You probably know that your body needs vitamins to develop and grow, but your body might have a difficult time absorbing some of these important nutrients.
What You Need
You need the following 13 vitamins, and having low levels of some vitamins might lead to health problems, according to the National Institutes of Health (NIH):
- Vitamin A
- Eight B vitamins (biotin, folate, niacin, pantothenic acid, riboflavin, thiamine, vitamin B-6 and vitamin B-12)
- Vitamin C
- Vitamin D
- Vitamin E
- Vitamin K
The NIH notes you typically can get all your vitamins from a variety of foods you eat as part of a balanced diet. In addition, your body can make vitamins K and D.
What You Can Absorb
However, your body might not be benefiting from the vitamin- and mineral-rich foods that you’re eating because some vitamins might be difficult for your body to absorb, according to LiveStrong.com, which suggests these ways to increase vitamin absorption.

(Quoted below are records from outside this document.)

(** * The USB command parser of the Mooltipass firmware

    A shallow embedding of [src/USB/usb_cmd_parser.c]: the password check
    [checkMooltipassPassword], the text field check [checkTextField] and the
    packet dispatcher [usbProcessIncoming], followed by the properties of the
    dispatcher that the specification states.

    The parser is one C function over five file-level globals that calls into
    the rest of the firmware (USB transport, smartcard, GUI, node management,
    flash, EEPROM, timers).  The globals are an explicit record threaded
    through the code; every call out of the file is a node of a program tree,
    answered by an environment and recorded in a trace.  The constants of the
    firmware's headers are a parameter.

    The last sections hold properties of the dispatcher that are read off
    the code alone (what every call of it does, whatever the packet and
    whatever the rest of the firmware answers), and a model of the touch
    sensor functions of [touch_higher_level_functions.c]. *)

From Stdlib Require Import ZArith List Bool Lia.
Import ListNotations.
Local Open Scope Z_scope.

(* ===================================================================== *)
(** ** Bytes, words and C strings *)
(* ===================================================================== *)

(** [uint8_t] and [uint16_t] values are integers with the wrap-around written
    out where the C code converts. *)
Definition uint8 (x : Z) : Z := x mod 256.
Definition uint16 (x : Z) : Z := x mod 65536.


(** [data[i]] on a buffer. *)
Definition byte_at (data : list Z) (i : nat) : Z := nth i data 0.

(** [*(uint16_t* )&data[i]] on the little-endian AVR. *)
Definition word_at (data : list Z) (i : nat) : Z :=
  byte_at data i + 256 * byte_at data (S i).

(** Storing a 16 bit word at [&data[i]]. *)
Fixpoint store_word (data : list Z) (i : nat) (v : Z) : list Z :=
  match i, data with
  | O, _ :: _ :: rest => (v mod 256) :: (v / 256) :: rest
  | O, _ => data
  | S j, x :: rest => x :: store_word rest j v
  | S _, [] => []
  end.

(** [strlen]: the number of bytes before the first zero byte.  On a buffer
    that holds no zero byte the count is the length of the buffer, where the
    C function would read on past its end.  [checkTextField] refuses a
    declared length above [RAWHID_RX_SIZE - HID_DATA_START], the size of the
    body of a received packet: on such a body a count that reaches its end
    is refused, whatever lies behind it. *)
Fixpoint strlen (s : list Z) : Z :=
  match s with
  | [] => 0
  | c :: t => if c =? 0 then 0 else 1 + strlen t
  end.

(** [tolower] of the C locale. *)
Definition tolower (c : Z) : Z :=
  if (65 <=? c) && (c <=? 90) then c + 32 else c.

(** [memcmp] as avr-libc computes it: the difference of the first pair of
    bytes that differ, zero when there is none in the first [n] bytes. *)
Fixpoint memcmp (a b : list Z) (n : nat) : Z :=
  match n with
  | O => 0
  | S m =>
      let x := hd 0 a in
      let y := hd 0 b in
      if x =? y then memcmp (tl a) (tl b) m else x - y
  end.

(** [memcpy(dst + off, src, n)]. *)
Definition memcpy_at (dst : list Z) (off : nat) (src : list Z) (n : nat) : list Z :=
  firstn off dst ++ firstn n src ++ skipn (off + n) dst.
(** * Ensemble anomaly-detection pipeline: feature engineering, detector
    adapters, model trainer and ensemble detector.

    A shallow embedding of the Python sources under
    [red-team-anomaly-detection/src] together with the properties of the
    pipeline specification.

    Conventions of the embedding.
    - A float64 cell is a [float]: an exact rational or one of the three
      special values NaN, +inf, -inf.  Arithmetic on finite cells is exact;
      rounding and overflow of binary64 are outside the model.
    - A Python exception is a value [Raise e] of the [result] type.
    - A pandas DataFrame is a row count (its index) and an ordered list of
      named columns; a dict that is only looked up is a [gmap], a dict that
      is iterated is an association list in insertion order. *)

From Stdlib Require Import ZArith QArith Lia Lqa Bool List Ascii String Sorted.
From stdpp Require Import gmap strings list fin_maps.

Local Open Scope Z_scope.
Local Open Scope Q_scope.
Local Open Scope nat_scope.
Local Open Scope list_scope.
Local Open Scope stdpp_scope.

(** ** Exceptions *)

Inductive exn :=
| KeyError (key : string)
| ValueError (msg : string)
| TypeError (msg : string)
| AttributeError (msg : string)
| UnboundLocalError (name : string)
| FileNotFoundError (path : string)
| RuntimeError (msg : string).

Inductive result (A : Type) :=
| Ok (a : A)
| Raise (e : exn).
Arguments Ok {A} a.
Arguments Raise {A} e.

#[global] Instance result_ret : MRet result := fun A a => Ok a.
#[global] Instance result_bind : MBind result := fun A B k r =>
  match r with
  | Ok a => k a
  | Raise e => Raise e
  end.

Definition succeeds {A} (r : result A) : bool :=
  match r with Ok _ => true | Raise _ => false end.

(** ** float64 cells *)

Inductive float :=
| Fin (q : Q)
| PInf
| NInf
| NaN.

Definition float_of_Z (z : Z) : float := Fin (inject_Z z).

Definition fzero : float := Fin 0.
Definition fone : float := Fin 1.

Definition fisnan (x : float) : bool :=
  match x with NaN => true | _ => false end.

Definition fisinf (x : float) : bool :=
  match x with PInf | NInf => true | _ => false end.

Definition fisfinite (x : float) : bool :=
  match x with Fin _ => true | _ => false end.

(** [Qltb a b] decides [a < b] on rationals. *)
Definition Qltb (a b : Q) : bool :=
  match Qcompare a b with Lt => true | _ => false end.

(** IEEE comparison [x < y]: false as soon as one side is NaN. *)
Definition fltb (x y : float) : bool :=
  match x, y with
  | NaN, _ | _, NaN => false
  | NInf, NInf => false
  | NInf, _ => true
  | _, NInf => false
  | PInf, _ => false
  | Fin _, PInf => true
  | Fin a, Fin b => Qltb a b
  end.

Definition fgtb (x y : float) : bool := fltb y x.

(** IEEE equality [x == y]: NaN equals nothing. *)
Definition feqb (x y : float) : bool :=
  match x, y with
  | Fin a, Fin b => Qeq_bool a b
  | PInf, PInf | NInf, NInf => true
  | _, _ => false
  end.

(** IEEE comparisons [x <= y] and [x >= y]. *)
Definition fleb (x y : float) : bool := fltb x y || feqb x y.
Definition fgeb (x y : float) : bool := fleb y x.

Definition fneg (x : float) : float :=
  match x with
  | Fin a => Fin (- a)
  | PInf => NInf
  | NInf => PInf
  | NaN => NaN
  end.

Definition fadd (x y : float) : float :=
  match x, y with
  | NaN, _ | _, NaN => NaN
  | Fin a, Fin b => Fin (a + b)
  | PInf, NInf | NInf, PInf => NaN
  | PInf, _ | _, PInf => PInf
  | NInf, _ | _, NInf => NInf
  end.

Definition fsub (x y : float) : float := fadd x (fneg y).

(** The sign of a rational as a comparison with zero. *)
Definition Qsign (a : Q) : comparison := Qcompare a 0.

Definition fmul (x y : float) : float :=
  match x, y with
  | NaN, _ | _, NaN => NaN
  | Fin a, Fin b => Fin (a * b)
  | Fin a, PInf | PInf, Fin a =>
      match Qsign a with Gt => PInf | Lt => NInf | Eq => NaN end
  | Fin a, NInf | NInf, Fin a =>
      match Qsign a with Gt => NInf | Lt => PInf | Eq => NaN end
  | PInf, PInf | NInf, NInf => PInf
  | PInf, NInf | NInf, PInf => NaN
  end.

- Consuming some dietary fat should help you to absorb vitamins A, D, E and K, which are fat-soluble. LiveStrong.com recommends adding a few nuts to a salad, some avocado to a sandwich or a teaspoon of olive oil to soup. However, it cautions you to add only plant fats and not to overdo it.
- Adding vitamin C (ascorbic acid) to your meal – through a squirt of lime or lemon juice to beans or spinach – should help you absorb iron.
- Getting 5 minutes of sun exposure about three times a week should help your body produce vitamin D, which helps you to fully absorb calcium. Salmon and other fatty fish, as well as fortified milk, are other sources of vitamin D.
- Avoiding baking and boiling the water-soluble B vitamins and vitamin C, which are easily broken down when exposed to water and heat. LiveStrong.com recommends microwaving or steaming them instead. Some foods that contain vitamins B and C would be meat, eggs, broccoli, spinach, brussels sprouts, oranges or cantaloupes.
The NIH says that some people might need vitamin supplements, but you should first talk to your health care provider about any risks.